Доктор ошибся и насчет головы Луганова: падение, по-видимому, мало или даже совсем не отразилось на ее работе.
Луганов, когда он пришел в себя, стал на все давать разумные ответы и не проявлял признаков умственного расстройства.
Когда Луганов пришел в себя… Но дело в том, что он не мог назвать своего пробуждения в тюремной больнице «пришел в себя». Он очнулся. Но тот, кто очнулся, был не тот, кто выбросился из окна, или, вернее, это был он и не он. Он по-прежнему назывался Андреем Платоновичем Лугановым, нового имени у него не было, и тело его было прежнее, хотя и разбитое. Он присматривался, прислушивался к себе, изучал себя. Как это могло случиться? Об этом он не думал. Как? Почему? — было не важно. Важным была перемена, происшедшая в нем. Он чувствовал себя очень слабым. Сил хватало ровно на то, чтобы измерить, определить перемену. В чем она состояла? Прежде всего, хотя это и казалось невероятным, в ощущении удовольствия. Да, несмотря на боль в плече и в руке, несмотря на слабость, он, лежа на спине, с удовольствием чувствовал мягкую подушку под головой, с удовольствием ждал посещения доктора. К этому непонятно откуда взявшемуся ощущению удовольствия примешивалось чувство покоя, сохранности, какой-то защищенности и неуязвимости, никогда прежде, даже в самые молодые годы не испытанные им.
Луганов с детства был серьезным, сумрачным и требовательным. Его отношения не только с окружающими, но даже с матерью, даже с самим собой были сложны и трудны. Но сейчас он впервые чувствовал, что никакой сложности, ничего трудного не было в его отношении к миру, к людям и к самому себе. Все, напротив, было просто, легко и как-то наивно. Все в нем и вокруг него казалось чистым и светлым. Должно быть, от больничной белизны, подумал он и сейчас же отказался от этого объяснения. Нет, больничная белизна здесь была ни при чем. Нет, это в нем самом исчезла хмурость и тень, которую он набрасывал на все вокруг себя, и оттого ему кажется, что он яснее, что он по-новому видит окружающее. По-новому видит, слышит и понимает окружающее с тех пор, как очнулся после падения.
«Может быть, — подумал он неуверенно, — я, падая сквозь скважину того длившегося тогда мгновения, проник в вечность живой? Может быть, время остановилось для меня, я остановил его своим падением и теперь я нахожусь в вечности, живой в вечности? И оттого мне так легко и спокойно. И оттого ни прошлого, ни будущего для меня больше нет. Прошлое и будущее перестали меня мучить и страшить, раз я в вечности».

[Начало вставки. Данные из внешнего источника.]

(** C17: [make_mut] is copy on write.  The page keeps its bytes and every other
    page too; after it, a write inside the frame it returns changes the bytes
    of that page and of no other virtual address, and the file in memory stays
    as it is: pages that share a frame of the file do not see each other's
    writes. *)
Theorem make_mut_copy_on_write lo hi (s : Inner M F) p l :
  space_ok lo hi s -> page_at s p = Some l -> frames 4 s ->
  exists frame s', make_mut p s = Ret (Ok frame, s') /\
    (forall a, vread s' a = vread s a) /\
    forall off bs, 0 <= off -> off + Z.of_nat (length bs) <= Size4KiB ->
      let s'' := set_memory s' (write_bytes (memory s') (frame + off) bs) in
      (forall a, vread s'' a = vwrite (vread s) (p + off) bs a) /\
      (forall a, lo <= a < hi -> memory s'' a = memory s a).
Proof.
  destruct l as [f fl]. intros Hs Hp Hk.
  destruct (make_mut_spec lo hi s p f fl 0 Hs Hk Hp) as (g & s' & Hr & Hv & _).
  assert (Hread : forall a, vread s' a = vread s a) by (intros; by eapply privatised_vread).
  exists g, s'. split; [done|]. split; [done|]. intros o bs H0 H1.
  assert (Hp' : page_at s' p = Some (g, Z.lor fl COPIED)).
  { rewrite (pv_pages _ _ _ _ _ _ _ _ Hv). by rewrite decide_True. }
  destruct (write_private_page lo hi s' p g (Z.lor fl COPIED) o bs) as [E1 E2 E3 E4]; try done.
  { apply Hv. } { apply contains_lor_copied. }
  split.
  - intros a. rewrite E4. by apply vwrite_ext.
  - intros a Ha. rewrite (ev_file _ _ _ _ E2) by done. by apply (ev_file _ _ _ _ (pv_evolves _ _ _ _ _ _ _ _ Hv)).
Qed.

(** C18: what [copy_to] writes, [copy_from] reads back, across page boundaries,
    and no other address of the kernel's memory changes. *)
Theorem copy_roundtrip lo hi (s : Inner M F) addr buf buf0 :
  space_ok lo hi s -> 0 < Z.of_nat (length buf) -> length buf0 = length buf ->
  0 <= addr -> addr + Z.of_nat (length buf) <= 2 ^ 47 ->
  (forall a, addr <= a < addr + Z.of_nat (length buf) -> is_Some (vread s a)) ->
  frames (4 * Z.to_nat (page_span addr (addr + Z.of_nat (length buf) - 1))) s ->
  exists s', copy_to addr buf s = Ret (Ok tt, s') /\ copy_from addr buf0 s' = Ret (Ok buf, s') /\
    forall a, ~ (addr <= a < addr + Z.of_nat (length buf)) -> vread s' a = vread s a.
Proof.
  intros Hs Hl Hlen Ha Hb Hm Hk.
  destruct (copy_to_spec lo hi s addr buf 0 Hs Hl Ha Hb Hm) as (s' & Hr & Hef & _); [by rewrite Nat.add_0_r|].
  assert (Hin : forall a, addr <= a < addr + Z.of_nat (length buf) ->
    vread s' a = Some (nth (Z.to_nat (a - addr)) buf 0)).
  { intros a Hin. rewrite (ef_read _ _ _ _ _ Hef). unfold vwrite. by rewrite decide_True. }
  exists s'. split; [done|]. split.
  - destruct (copy_from_spec lo hi s' addr buf0) as (bs & Hr' & Hlb & Hbs); rewrite ?Hlen; try done;
      [apply Hef|intros a Hin'; rewrite Hin by done; by eexists|].
    rewrite Hr'. do 3 f_equal. apply (list_eq_same_length _ _ (length buf)); [done|congruence|].
    intros i x y Hi Hx Hy. rewrite Hlen in Hbs.
    specialize (Hbs (addr + Z.of_nat i) ltac:(lia)). rewrite Hin in Hbs by lia.
    replace (Z.to_nat (addr + Z.of_nat i - addr)) with i in Hbs by lia.
    rewrite (nth_lookup_Some _ _ _ _ Hx), (nth_lookup_Some _ _ _ _ Hy) in Hbs. congruence.
  - intros a Hout. rewrite (ef_read _ _ _ _ _ Hef). unfold vwrite. by rewrite decide_False.
Qed.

Он не мог понять, он не понимал, но это не огорчало его. Он чувствовал, что улыбается, и давно позабытое ощущение улыбки тоже доставляло ему удовольствие. Как будто теплый свет на губах и лице. Свет, который шел из него самого.

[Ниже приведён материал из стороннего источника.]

(* ===== verification/KernelEntry.v ===== *)
(** [Loader::new] and [load_kernel] of initium/src/kernel.rs: where the image
    is placed, what is reserved for it, and the whole loader. *)

From S2P Require Import Prelude X86 Synapse Entries FrameAlloc Paging Kernel.
From S2P Require Import KernelSpace KernelCopy KernelSegments KernelFlags KernelRelocs KernelLoad KernelImage.

(** * Maxima and minima *)

Lemma fold_max_spec xs : forall x, x <= fold_left Z.max xs x /\ (forall y, y ∈ xs -> y <= fold_left Z.max xs x) /\
  fold_left Z.max xs x ∈ x :: xs.
Proof.
  induction xs as [|y xs IH]; intros x; simpl.
  - split; [lia|]. split; [|set_solver]. intros y Hy. by apply elem_of_nil in Hy.
  - destruct (IH (Z.max x y)) as (H1 & H2 & H3). split; [lia|]. split.
    + intros z [->|Hz]%elem_of_cons; [lia|auto].
    + apply elem_of_cons in H3 as [H3|H3]; [|set_solver].
      rewrite H3. destruct (Z.max_spec x y) as [[_ ->]|[_ ->]]; set_solver.
Qed.

Lemma fold_min_spec xs : forall x, fold_left Z.min xs x <= x /\ (forall y, y ∈ xs -> fold_left Z.min xs x <= y) /\
  fold_left Z.min xs x ∈ x :: xs.
Proof.
  induction xs as [|y xs IH]; intros x; simpl.
  - split; [lia|]. split; [|set_solver]. intros y Hy. by apply elem_of_nil in Hy.
  - destruct (IH (Z.min x y)) as (H1 & H2 & H3). split; [lia|]. split.
    + intros z [->|Hz]%elem_of_cons; [lia|auto].
    + apply elem_of_cons in H3 as [H3|H3]; [|set_solver].
      rewrite H3. destruct (Z.min_spec x y) as [[_ ->]|[_ ->]]; set_solver.
Qed.

Lemma list_max_spec xs m : list_max xs = Some m -> m ∈ xs /\ forall y, y ∈ xs -> y <= m.
Proof.
  destruct xs as [|x xs]; [done|]. intros [= <-]. destruct (fold_max_spec xs x) as (H1 & H2 & H3).
  split; [done|]. intros y [->|Hy]%elem_of_cons; auto.
Qed.

Lemma list_min_spec xs m : list_min xs = Some m -> m ∈ xs /\ forall y, y ∈ xs -> m <= y.
Proof.
  destruct xs as [|x xs]; [done|]. intros [= <-]. destruct (fold_min_spec xs x) as (H1 & H2 & H3).
  split; [done|]. intros y [->|Hy]%elem_of_cons; auto.
Qed.

Section Offset.
Context {X : X86_64} {XL : X86_64_Laws X} {P : Profile}.

(** A load segment with plausible addresses. *)
Definition load_range_ok (h : ProgramHeader) : Prop :=
  0 <= virtual_addr h /\ 0 <= mem_size h /\ virtual_addr h + mem_size h < 2 ^ 63.

Lemma segment_ends hs :
  Forall load_range_ok hs ->
  mapM_out (fun h => u64_add (virtual_addr h) (mem_size h)) hs =
    Ret ((fun h => virtual_addr h + mem_size h) <$> hs).
Proof.
  induction 1 as [|h hs (H1 & H2 & H3) _ IH]; simpl; [done|].
  rewrite u64_add_ok, bind_Ret, IH by (unfold u64_size; lia). done.
Qed.

(** C20: the load offset of a position independent kernel places every byte of
    its load segments at an address whose level 4 entry was free before and is
    reserved afterwards; the segment with the lowest address starts at the
    start of the reserved window, a multiple of 512 GiB that is not zero, and
    no earlier reservation is lost. *)
Theorem choose_offset_places elf e off e' :
  let loads := List.filter is_load (program_iter elf) in
  wf e -> header_type elf = HeaderType.SharedObject -> Forall load_range_ok loads ->
  (exists h, h ∈ loads /\ 0 < mem_size h) ->
  choose_offset elf e = Ret (off, e') ->
  wf e' /\ (forall i, 0 <= i < 512 -> used e i -> used e' i) /\
  (forall h a, h ∈ loads ->
     VirtualAddressOffset.virtual_address_offset off + virtual_addr h <= a <
       VirtualAddressOffset.virtual_address_offset off + virtual_addr h + mem_size h ->
     ~ used e (p4_of a) /\ used e' (p4_of a)) /\
  exists base h0, h0 ∈ loads /\ VirtualAddressOffset.virtual_address_offset off + virtual_addr h0 = base /\
    canonical base /\ (2 ^ 39 | base) /\ base <> 0 /\ forall h, h ∈ loads -> virtual_addr h0 <= virtual_addr h.
Proof.
  intros loads Hwf Hty Hok (h1 & Hh1 & Hpos) H. unfold choose_offset in H. rewrite Hty in H. fold loads in H.
  rewrite segment_ends, bind_Ret in H by done.
  set (ends := (fun h => virtual_addr h + mem_size h) <$> loads) in *.
  destruct (list_max ends) as [mx|] eqn:Emx.
  2: { unfold ends in Emx. by destruct loads; [apply elem_of_nil in Hh1|]. }
  destruct (list_min (virtual_addr <$> loads)) as [mn|] eqn:Emn.
  2: { by destruct loads; [apply elem_of_nil in Hh1|]. }
  apply list_max_spec in Emx as [Hmx Hmax]. apply list_min_spec in Emn as [Hmn Hmin]. simpl in H.
  apply list_elem_of_fmap in Hmx as (hm & -> & Hhm). apply list_elem_of_fmap in Hmn as (h0 & -> & Hh0).
  rewrite Forall_forall in Hok.
  assert (Hm1 : virtual_addr h1 + mem_size h1 <= virtual_addr hm + mem_size hm)
    by (apply Hmax, list_elem_of_fmap; by exists h1).
  assert (Hmin' : forall h, h ∈ loads -> virtual_addr h0 <= virtual_addr h)
    by (intros h Hh; apply Hmin, list_elem_of_fmap; by exists h).
  pose proof (Hmin' h1 Hh1). destruct (Hok h0 Hh0) as (A1 & A2 & A3), (Hok hm Hhm) as (B1 & B2 & B3).
  rewrite u64_sub_ok, bind_Ret in H by (unfold u64_size; lia).
  bind_inv H. destruct v as [base e1]. simpl in H. injection H as <- <-. simpl.
  destruct (get_free_address_spec e (virtual_addr hm + mem_size hm - virtual_addr h0) _ _ _ Hwf ltac:(lia) Hv) as (Hwf' & Hcan & Hdiv & Hnz & Hk & Hmono).
  split; [done|]. split; [done|]. split.
  - intros h a Hh Ha. pose proof (Hmin' h Hh).
    assert (virtual_addr h + mem_size h <= virtual_addr hm + mem_size hm)
      by (apply Hmax, list_elem_of_fmap; by exists h).
    replace a with (base + (a - base)) by lia. apply Hk. lia.
  - exists base, h0. split; [done|]. split; [lia|done].
Qed.

(** The reservations for all program headers. *)
Lemma mark_headers e hs off :
  wf e ->
  Forall (fun h => 0 <= VirtualAddressOffset.virtual_address_offset off + virtual_addr h /\
    VirtualAddressOffset.virtual_address_offset off + virtual_addr h + mem_size h < 2 ^ 47) hs ->
  exists e', mark_segments e ((fun h => (virtual_addr h, mem_size h)) <$> hs) off = Ret e' /\ wf e' /\
    (forall i, 0 <= i < 512 -> used e i -> used e' i) /\
    (forall h a, h ∈ hs ->
       VirtualAddressOffset.virtual_address_offset off + virtual_addr h <= a <
         VirtualAddressOffset.virtual_address_offset off + virtual_addr h + mem_size h -> used e' (p4_of a)).
Proof.
  intros Hwf Hb.
  destruct (mark_segments_low e ((fun h => (virtual_addr h, mem_size h)) <$> hs) off Hwf) as (e' & H1 & H2 & H3 & H4).
  { apply Forall_fmap. eapply Forall_impl; [exact Hb|]. done. }
  exists e'. split; [done|]. split; [done|]. split; [done|].
  intros h a Hh Ha. apply (H4 (virtual_addr h, mem_size h)).
  - apply list_elem_of_fmap. by exists h.
  - unfold in_segment. simpl. lia.
Qed.
End Offset.

Section Entry.
Context {X : X86_64} {XL : X86_64_Laws X} {P : Profile} {RF : RelaFormat}.
Context {M F : Type} {FA : FrameAllocator F} {FL : FreeList F} {PT : PageTable M F}.
Context {PL : PageTableLaws M F}.

(** A kernel that [Loader::new] accepts. *)
Record kernel_ok (k : Kernel) : Prop := {
  ko_input : input (elf k) <> [];
  ko_start : 0 <= start_address k < 2 ^ 52;
  ko_aligned : (Size4KiB | start_address k);
  ko_headers : Forall (fun h => ph_sanity_check h = Ok tt) (program_iter (elf k));
  ko_header : header_sanity_check (elf k) = Ok tt;
}.

(** The ranges that [Loader::new] reserves. *)
Definition segments_of (k : Kernel) : list (Z * Z) :=
  (fun h => (virtual_addr h, mem_size h)) <$> program_iter (elf k).

Lemma sanity_checks_ok hs : Forall (fun h => ph_sanity_check h = Ok tt) hs -> sanity_checks hs = Ok tt.
Proof. induction 1 as [|h hs Hh _ IH]; simpl; [done|]. by rewrite Hh. Qed.

Lemma loader_new_spec kernel (pt : M) (fa : F) m e off e1 :
  kernel_ok kernel -> choose_offset (elf kernel) e = Ret (off, e1) -> wf e1 ->
  Forall (fun h => 0 <= VirtualAddressOffset.virtual_address_offset off + virtual_addr h /\
    VirtualAddressOffset.virtual_address_offset off + virtual_addr h + mem_size h < 2 ^ 47)
    (program_iter (elf kernel)) ->
  exists e2, Loader_new kernel pt fa m e = Ret (Ok (mkInner (start_address kernel) off pt fa m), e2) /\
    mark_segments e1 (segments_of kernel) off = Ret e2 /\ wf e2 /\
    (forall i, 0 <= i < 512 -> used e1 i -> used e2 i) /\
    (forall h a, h ∈ program_iter (elf kernel) ->
       VirtualAddressOffset.virtual_address_offset off + virtual_addr h <= a <
         VirtualAddressOffset.virtual_address_offset off + virtual_addr h + mem_size h -> used e2 (p4_of a)).
Proof.
  intros [H1 H2 H3 H4 H5] Hoff Hwf Hb.
  destruct (mark_headers e1 (program_iter (elf kernel)) off Hwf Hb) as (e2 & Hm & Hwf2 & Hmono & Hused).
  exists e2. split; [|by split_and!]. unfold Loader_new.
  assert (Hlen : (0 <? Z.of_nat (length (input (elf kernel)))) = true).
  { apply Z.ltb_lt. destruct (input (elf kernel)); [done|simpl; lia]. }
  rewrite Hlen. simpl assert_that. rewrite bind_Ret, phys_new_spec, bind_Ret by done.
  rewrite (phys_is_aligned_spec _ _ 12) by done.
  assert (Hal : (start_address kernel mod PAGE_SIZE =? 0) = true).
  { apply Z.eqb_eq. apply Z.mod_divide; [done|]. exact H3. }
  rewrite Hal. cbn [negb]. rewrite sanity_checks_ok by done.
  rewrite Hoff, bind_Ret. cbn [fst snd]. rewrite Hm, bind_Ret, H5. done.
Qed.

(** C22: the loader refuses a kernel file that does not start at a page
    boundary, with its message and without touching the reservations, and a
    file whose program headers fail the check of the ELF library, with that
    library's message. *)
Theorem loader_rejects kernel (pt : M) (fa : F) m e :
  input (elf kernel) <> [] -> 0 <= start_address kernel < 2 ^ 52 ->
  (~ (Size4KiB | start_address kernel) ->
   load_kernel kernel pt fa m e = Ret (Err "Loaded kernel ELF file is not sufficiently aligned"%string, e)) /\
  (forall msg, (Size4KiB | start_address kernel) -> sanity_checks (program_iter (elf kernel)) = Err msg ->
   load_kernel kernel pt fa m e = Ret (Err msg, e)).
Proof.
  intros H1 H2. unfold load_kernel, Loader_new.
  assert (Hlen : (0 <? Z.of_nat (length (input (elf kernel)))) = true).
  { apply Z.ltb_lt. destruct (input (elf kernel)); [done|simpl; lia]. }
  rewrite Hlen. simpl assert_that. rewrite !bind_Ret, phys_new_spec, bind_Ret by done.
  rewrite (phys_is_aligned_spec _ _ 12) by done. split.
  - intros Hna. assert (Hal : (start_address kernel mod PAGE_SIZE =? 0) = false).
    { apply Z.eqb_neq. intros Hz. apply Hna. by apply Z.mod_divide. }
    by rewrite Hal.
  - intros msg Hd Hs. assert (Hal : (start_address kernel mod PAGE_SIZE =? 0) = true).
    { apply Z.eqb_eq. by apply Z.mod_divide. }
    rewrite Hal. cbn [negb]. by rewrite Hs.
Qed.

(** A kernel that the loader accepts: the checks of [Loader::new], addresses
    in the lower half, and a file that is what [load_segments] expects. *)
Record loads_ok kernel (s : Inner M F) (off : VirtualAddressOffset.t) e e1 lo hi entries (k : nat) : Prop := {
  lk_kernel : kernel_ok kernel;
  lk_offset : choose_offset (elf kernel) e = Ret (off, e1);
  lk_entries : wf e1;
  lk_ranges : Forall (fun h => 0 <= seg_va s h /\ seg_va s h + mem_size h < 2 ^ 47) (program_iter (elf kernel));
  lk_entry : 0 <= VirtualAddressOffset.virtual_address_offset off + elf_entry_point (elf kernel) < 2 ^ 47;
  lk_space : space_ok lo hi s;
  lk_file : file_ok lo hi s;
  lk_headers : headers_ok lo hi s (program_iter (elf kernel));
  lk_vacant h : h ∈ program_iter (elf kernel) -> is_type Load_ h = true -> seg_vacant s h;
  lk_relro : relro_ok s (program_iter (elf kernel));
  lk_relocs : file_relocs (elf kernel) s (image s (program_iter (elf kernel))) entries;
  lk_frames : frames (load_cost s (program_iter (elf kernel)) + (8 * length entries + k)) s;
}.

(** The whole loader, with what its caller goes on with. *)
Lemma load_kernel_spec kernel (pt : M) (fa : F) m e off e1 lo hi entries k :
  let s := mkInner (start_address kernel) off pt fa m in
  let hs := program_iter (elf kernel) in
  let entry := VirtualAddressOffset.virtual_address_offset off + elf_entry_point (elf kernel) in
  loads_ok kernel s off e e1 lo hi entries k ->
  exists s' e2, load_kernel kernel pt fa m e = Ret (Ok (entry, first_tls s hs None, s'), e2) /\
    (space_ok lo hi s' /\ frames k s' /\ evolves lo hi s s') /\
    (forall a b, relocate s (image s hs) entries a = Some b -> vread s' a = Some b) /\
    (forall a, (forall h, h ∈ hs -> is_type Load_ h = true -> ~ seg_pages s h a) -> vread s' a = vread s a) /\
    (mark_segments e1 (segments_of kernel) off = Ret e2 /\ wf e2) /\
    (forall h a, h ∈ hs -> seg_va s h <= a < seg_va s h + mem_size h -> used e2 (p4_of a)) /\
    (forall i, 0 <= i < 512 -> used e1 i -> used e2 i).
Proof.
  intros s hs entry [Hk Hoff Hwf Hb He Hs Hfile Hok Hvac Hro Hre Hfr].
  destruct (loader_new_spec kernel pt fa m e off e1 Hk Hoff Hwf Hb) as (e2 & Hnew & Hmark & Hwf2 & Hmono & Hused).
  destruct (load_segments_spec lo hi (elf kernel) s entries k Hs Hfile Hok Hvac Hro Hre Hfr)
    as (s' & Hr & Hs' & Hk' & Hev & Hread & _ & Hout & _).
  exists s', e2. split; [|by split_and!].
  unfold load_kernel. rewrite Hnew, bind_Ret. cbn [fst snd].
  erewrite load_bind_Ret by exact Hr. unfold entry_point, add_offset.
  rewrite !load_bind_assoc, load_bind_get.
  erewrite load_bind_lift.
  2: { rewrite (ev_vao _ _ _ _ Hev). apply VirtualAddressOffset.add_ok.
       change (VirtualAddressOffset.virtual_address_offset (virtual_address_offset s)) with
         (VirtualAddressOffset.virtual_address_offset off). fold entry. unfold u64_size. lia. }
  change (VirtualAddressOffset.virtual_address_offset (virtual_address_offset s)) with
    (VirtualAddressOffset.virtual_address_offset off).
  fold entry. erewrite load_bind_lift by (apply virt_new_low; lia). done.
Qed.

(** C4: the whole loader.  For a kernel that the checks accept, placed at
    the load offset [off], [load_kernel] returns the entry point at its load
    address and the first TLS template; the kernel's memory is the relocated
    image of the file; and every byte of every program header's memory range
    is reserved. *)
Theorem load_kernel_correct kernel (pt : M) (fa : F) m e off e1 lo hi entries :
  let s := mkInner (start_address kernel) off pt fa m in
  let hs := program_iter (elf kernel) in
  let entry := VirtualAddressOffset.virtual_address_offset off + elf_entry_point (elf kernel) in
  loads_ok kernel s off e e1 lo hi entries 0 ->
  exists s' e2, load_kernel kernel pt fa m e = Ret (Ok (entry, first_tls s hs None, s'), e2) /\
    (forall a b, relocate s (image s hs) entries a = Some b -> vread s' a = Some b) /\
    (forall h a, h ∈ hs -> seg_va s h <= a < seg_va s h + mem_size h -> used e2 (p4_of a)) /\
    (forall i, 0 <= i < 512 -> used e1 i -> used e2 i).
Proof.
  intros s hs entry Hok.
  destruct (load_kernel_spec kernel pt fa m e off e1 lo hi entries 0 Hok)
    as (s' & e2 & Hr & _ & Hread & _ & _ & Hused & Hmono).
  by exists s', e2.
Qed.
End Entry.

Доктора и сиделки входили и выходили. Но даже когда он оставался один, он не испытывал одиночества. Он чувствовал незримое присутствие добра и покоя. Ему казалось, что он спит. Во сне он слышал, что кто-то читает «Отче наш». Он открыл глаза и прислушался. «Да будет воля Твоя. Да приидет Царствие Твое», — услышал он, и это уже не был сон. Это не был сон, и он был один в комнате. Кто же читал молитву? И вдруг он понял, что это он сам читает молитву и уже много раз повторяет все те же слова. Тогда он закрыл глаза и заплакал от радости.